È un atto ufficiale che costituisce una prova: ha a che fare con la vita del paziente sotto tanti punti di vista.

La cartella clinica è un atto pubblico che consiste nell’insieme scritto dei vari dati sanitari sul paziente raccolti via via dai medici nel corso della sua degenza ospedaliera.

L’importanza di questo documento è molteplice: per il suo valore documentale, medico e legale.

Chi è responsabile della cartella clinica?
La responsabilità della compilazione, della tenuta e della custodia della cartella clinica, fino alla consegna nell’archivio centrale dell’ospedale (o clinica), spetta al Primario del reparto.
Il Primario deve anche controllare sull’esattezza dei contenuti tecnici della cartella, della diagnosi formulata e della terapia prescritta e praticata.
Al Direttore sanitario, invece, compete il controllo sull’archivio centrale delle cartelle cliniche; sotto la sua responsabilità viene rilasciata agli aventi diritto la copia delle stesse cartelle. 



Il suo valore giuridico 

La cartella clinica è un atto pubblico, quindi fa fede e costituisce una prova che può condurre fino a querela di falso. Se l’assistito dovesse riscontrare la non rispondenza tra quanto ha dichiarato ai sanitari e quanto scritto in cartella, è tenuto a chiedere la rettifica del testo ufficiale del documento. 

La sua conservazione 

Negli ospedali, dopo che il paziente è stato dimesso, le cartelle cliniche sono conservate negli archivi centrali sotto il controllo del Direttore sanitario. La conservazione deve avvenire a tempo indeterminato, ciò sia per fini legali sia per finalità storico-epidemiologiche. Anche i referti sono conservati illimitatamente. 

Il caso

L’obbligo di mantenere e conservare illimitatamente nel tempo la cartella clinica grava (una volta consegnata all’archivio centrale dell’ospedale o della clinica) unicamente sulla struttura. 
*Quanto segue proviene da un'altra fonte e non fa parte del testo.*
(** * SRD reference-data search and disambiguation

    A shallow embedding of [backends/srd_json.py] (field collapser, spell
    formatter, search engine) and of the match-selection logic of
    [cogs/srdcog.py] (spell command), with the properties of the search and
    disambiguation core stated over it.

    Conventions of the embedding.
    - A Python [str] is a [string]: the UTF-8 bytes of the text.  [str.lower]
      and [str.split] are given on the ASCII range (letters [A-Z], ASCII white
      space); they agree with Python on every text whose cased letters and
      white space are ASCII.
    - A value produced by [json.load] is a [json]: [None], [bool], [int],
      [float], [str], [list] and [dict] with string keys.  A [dict] keeps its
      entries in insertion order, so it is an association list; the loader
      never produces two entries with one key.
    - A Python computation that may raise is a [res]: [Ok v] for a normal
      return, [Raise e] for an exception of class [e] leaving the function. *)

From Stdlib Require Import ZArith String Ascii List Bool Lia Floats.
From stdpp Require Import gmap strings.

Local Open Scope Z_scope.

#[local] Set Warnings "-register-all".

(** ** Python strings *)

Module Str.

(** One character, [str.lower] on the ASCII range. *)
Definition lower_char (c : ascii) : ascii :=
  let n := N_of_ascii c in
  if ((65 <=? n) && (n <=? 90))%N then ascii_of_N (n + 32) else c.

(** [s.lower()] *)
Fixpoint lower (s : string) : string :=
  match s with
  | EmptyString => EmptyString
  | String c rest => String (lower_char c) (lower rest)
  end.

(** [needle in hay] on two strings: substring test. *)
Fixpoint contains (needle hay : string) : bool :=
  String.prefix needle hay
  || match hay with
     | EmptyString => false
     | String _ rest => contains needle rest
     end.

(** White space as [str.split()] sees it (ASCII range). *)
Definition is_space (c : ascii) : bool :=
  let n := N_of_ascii c in
  (((9 <=? n) && (n <=? 13)) || ((28 <=? n) && (n <=? 32)))%N.

Fixpoint split_from (s word : string) : list string :=
  match s with
  | EmptyString => match word with EmptyString => [] | _ => [word] end
  | String c rest =>
      if is_space c
      then match word with
           | EmptyString => split_from rest EmptyString
           | _ => word :: split_from rest EmptyString
           end
      else split_from rest (String.append word (String c EmptyString))
  end.

(** [s.split()]: the maximal runs of non-space characters. *)
Definition split (s : string) : list string := split_from s EmptyString.

(** [sep.join(parts)] *)
Definition join (sep : string) (parts : list string) : string :=
  String.concat sep parts.

(** A UTF-8 continuation byte belongs to the character before it. *)
Definition is_continuation (c : ascii) : bool :=
  let n := N_of_ascii c in ((128 <=? n) && (n <? 192))%N.
Lemma len_cons_ltb {A : Type} (a : A) (l : list A) : (len (a :: l) <? 1) = false.
Proof. apply Z.ltb_ge. unfold len. simpl length. lia. Qed.

Lemma index_in_range {A : Type} (l : list A) (i : Z) (a : A) (w : world) :
  0 <= i -> l !! Z.to_nat i = Some a -> index l i w = (Ret a, w).
Proof.
  intros Hi Ha. unfold index.
  assert (Hlt : i < len l) by (apply lookup_lt_Some in Ha; unfold len; lia).
  replace (i <? 0) with false by (symmetry; apply Z.ltb_ge; lia).
  rewrite orb_false_l, Z.geb_leb.
  replace (len l <=? i) with false by (symmetry; apply Z.leb_gt; lia).
  by rewrite Ha.
Qed.

(** X3: [tx] without an index argument prints the usage text and exits
    with status 1, before standard input is read. *)
Theorem tx_no_index (args : list string) (w : world) (fs : FlagSet) :
  flag_Parse txFlags args = (fs, None) ->
  fs_Args fs = [] ->
  tx args w = (Exit 1, add_stderr w usageText).
Proof.
  intros Hparse Hargs. unfold txFlags in Hparse.
  unfold tx. cbv zeta. rewrite Hparse. run. unfold fs_Args in *.
  rewrite Hargs. change (len (@nil string) <? 1) with true. cbv iota.
  by rewrite usage_run.
Qed.

(** X4: a negative index makes [tx] panic with "index out of range" before
    it reads standard input: the process is left as it was, whatever
    standard input holds. *)
Theorem tx_negative_index (args : list string) (w : world) (fs : FlagSet)
    (arg0 : string) (rest : list string) (idx : Z) :
  flag_Parse txFlags args = (fs, None) ->
  fs_Args fs = arg0 :: rest ->
  strconv_Atoi arg0 = (idx, None) ->
  idx < 0 ->
  tx args w = (Panic "index out of range", w).
Proof.
  intros Hparse Hargs Hidx Hneg. unfold txFlags in Hparse.
  unfold tx. cbv zeta. rewrite Hparse. run. unfold fs_Args in *.
  rewrite Hargs, len_cons_ltb. run. rewrite Hidx. run.
  apply Z.ltb_lt in Hneg. by rewrite Hneg.
Qed.

(** X5: an index that is not below the number of transactions of the block
    makes [tx] panic with "index out of range"; nothing is written. *)
Theorem tx_index_too_large (args : list string) (w : world) (fs : FlagSet)
    (arg0 : string) (rest : list string) (idx : Z) (rb : RawBlock) :
  flag_Parse txFlags args = (fs, None) ->
  fs_Args fs = arg0 :: rest ->
  strconv_Atoi arg0 = (idx, None) ->
  w_stdin_err w = None ->
  proto_Unmarshal_RawBlock (w_stdin w) = (rb, None) ->
  len (RawBlock_Transactions rb) <= idx ->
  tx args w = (Panic "index out of range", w).
Proof.
  intros Hparse Hargs Hidx Hin Hrb Hlarge. unfold txFlags in Hparse.
  unfold tx. cbv zeta. rewrite Hparse. run. unfold fs_Args in *.
  rewrite Hargs, len_cons_ltb. run. rewrite Hidx. run.
  assert (Hpos : 0 <= idx) by (unfold len in Hlarge; lia).
  apply Z.ltb_ge in Hpos. rewrite Hpos. run. rewrite Hin, Hrb. run.
  rewrite Z.geb_leb. apply Z.leb_le in Hlarge. by rewrite Hlarge.
Qed.

(** X6: with an index [idx] in range, [tx] writes transaction [idx] of the
    block and nothing else: with [-raw] its serialization, also when
    [-pretty] is set too; else with [-pretty] its version, runlimit and
    program in hex, a line each; else its program. *)
Theorem tx_output (args : list string) (w : world) (fs : FlagSet)
    (arg0 : string) (rest : list string) (idx : Z) (rb : RawBlock) (t : RawTx) :
  flag_Parse txFlags args = (fs, None) ->
  fs_Args fs = arg0 :: rest ->
  strconv_Atoi arg0 = (idx, None) ->
  w_stdin_err w = None ->
  proto_Unmarshal_RawBlock (w_stdin w) = (rb, None) ->
  0 <= idx ->
  RawBlock_Transactions rb !! Z.to_nat idx = Some t ->
  tx args w =
    if get_bool fs "raw" then
      match proto_Marshal_RawTx t with
      | (txBytes, None) => (Ret tt, add_stdout w txBytes)
      | (_, Some e) => (Panic e, w)
      end
    else if get_bool fs "pretty" then
      (Ret tt, add_stdout w (list_byte_of_string (prettyTx t)))
    else (Ret tt, add_stdout w (Program t)).
Proof.
  intros Hparse Hargs Hidx Hin Hrb Hpos Ht. unfold txFlags in Hparse.
  unfold tx. cbv zeta. rewrite Hparse. run. unfold fs_Args in *.
  rewrite Hargs, len_cons_ltb. run. rewrite Hidx. run.
  assert (Hlt : idx < len (RawBlock_Transactions rb)).
  { apply lookup_lt_Some in Ht. unfold len. lia. }
  pose proof Hpos as Hpos'.
  apply Z.ltb_ge in Hpos. rewrite Hpos. run. rewrite Hin, Hrb. run.
  rewrite Z.geb_leb.
  replace (len (RawBlock_Transactions rb) <=? idx) with false
    by (symmetry; apply Z.leb_gt; lia).
  run. rewrite (index_in_range _ _ _ _ Hpos' Ht).
  destruct (get_bool fs "raw").
  - destruct (proto_Marshal_RawTx t) as [txBytes [e|]]; by run.
  - destruct (get_bool fs "pretty"); [|done].
    run_more. unfold add_stdout, prettyTx. do 2 f_equal.
    rewrite <- !app_assoc, <- !list_byte_of_string_append.
    by rewrite !append_assoc.
Qed.

End Tx.

Lemma tx_no_index_witness :
  tx ["-raw"] (Toy.start [] ∅) = (Exit 1, add_stderr (Toy.start [] ∅) usageText).
Proof.
  apply (tx_no_index ["-raw"] (Toy.start [] ∅) (fst (flag_Parse txFlags ["-raw"])));
    reflexivity.
Defined.

Lemma tx_negative_index_witness :
  let w := {| w_stdin := []; w_stdin_err := Some "read error"; w_now := 0;
              w_files := ∅; w_readonly := ∅; w_stdout := []; w_stderr := "";
              w_calls := [] |} in
  tx (P:=ToyMore.finer) ["--"; "-1"] w = (Panic "index out of range", w).
Proof.
  intros w.
  apply (tx_negative_index (P:=ToyMore.finer) ["--"; "-1"] w
           (fst (flag_Parse (Packages:=ToyMore.finer) txFlags ["--"; "-1"]))
           "-1" [] (-1));
    reflexivity.
Defined.

Lemma tx_index_too_large_witness :
  let w := Toy.start [Byte.x02; Byte.x61; Byte.x62] ∅ in
  tx ["2"] w = (Panic "index out of range", w).
Proof.
  intros w.
  apply (tx_index_too_large ["2"] w (fst (flag_Parse txFlags ["2"])) "2" [] 2
           (fst (proto_Unmarshal_RawBlock (w_stdin w))));
    first [reflexivity | vm_compute; discriminate].
Defined.

Lemma tx_output_witness :
  let w := Toy.start [Byte.x02; Byte.x61; Byte.x62] ∅ in
  tx ["-pretty"; "1"] w =
    (Ret tt, add_stdout w (list_byte_of_string (prettyTx (ToyMore.rawTx Byte.x62)))) /\
  prettyTx (ToyMore.rawTx Byte.x62) =
    "Version: 3" +:+ newline +:+ "Runlimit: 1" +:+ newline +:+ "Program: 62" +:+ newline.
Proof.
  intros w. split; [|reflexivity].
  rewrite (tx_output ["-pretty"; "1"] w (fst (flag_Parse txFlags ["-pretty"; "1"]))
             "1" [] 1 (fst (proto_Unmarshal_RawBlock (w_stdin w)))
             (ToyMore.rawTx Byte.x62))
    by first [reflexivity | lia].
  reflexivity.
Defined.

Section Hash.
Context {T : Types} {P : Packages} {Q : MorePackages}.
È quanto ha stabilito la Corte di cassazione in merito a un ricorso presentato da un cardiochirurgo e alcuni anestesisti contro la sentenza della Corte di appello che li aveva ritenuti responsabili dei danni subiti da un paziente, sottoposto a due interventi correttivi dopo una prima procedura fortemente invasiva, da cui era successivamente sorta una grave infezione che lo aveva condotto al decesso. La vertenza ruotava infatti intorno allo smarrimento della cartella clinica denunciato dalla struttura ospedaliera, mancando la quale, stabiliva la ripartizione della responsabilità in percentuali diverse tra la struttura, il cardiochirurgo e gli anestesisti.

Secondo la Cassazione invece l’obbligo di conservazione della cartella non può ricadere a carico del medico in termini assoluti. Infatti, il medico esaurisce il proprio obbligo di provvedere alla conservazione della cartella, nel momento in cui la consegna all’archivio centrale, momento a partire dal quale la responsabilità si trasferisce sulla struttura sanitaria, che deve conservarla in luoghi appropriati, non soggetti ad alterazioni climatiche e non accessibili ad estranei.

Come richiedere la cartella clinica?

Durante il percorso verso il risarcimento, chiediamo ai nostri assisiti tutti i materiali riguardanti l’errore medico subito, anche quindi, la cartella clinica. Sono pagine che raccontano di una vita e hanno valore fondamentale proprio per quella stessa vita. 

È importante a questo proposito conoscere le modalità con cui farne corretta richiesta.

Ogni paziente ha diritto di ricevere una copia della cartella clinica dall’ospedale presso il quale è stato ricoverato. A tal fine deve rivolgersi alla struttura personalmente o inviando la richiesta tramite posta o fax senza dimenticare di allegare una fotocopia del proprio documento di identità.

In genere sono previsti costi per la copia e la cartella clinica è messa a disposizione entro 30 giorni dalla richiesta.

Inoltre, a richiederla non deve essere necessariamente il diretto interessato, ma può provvedervi, previa delega, anche un soggetto terzo. Se il paziente è minorenne, la richiesta è fatta dal genitore o dal tutore; se il paziente è deceduto, la richiesta è fatta dal parente più prossimo. 

In entrambi i casi occorre munirsi di dichiarazione sostitutiva di atto notorio.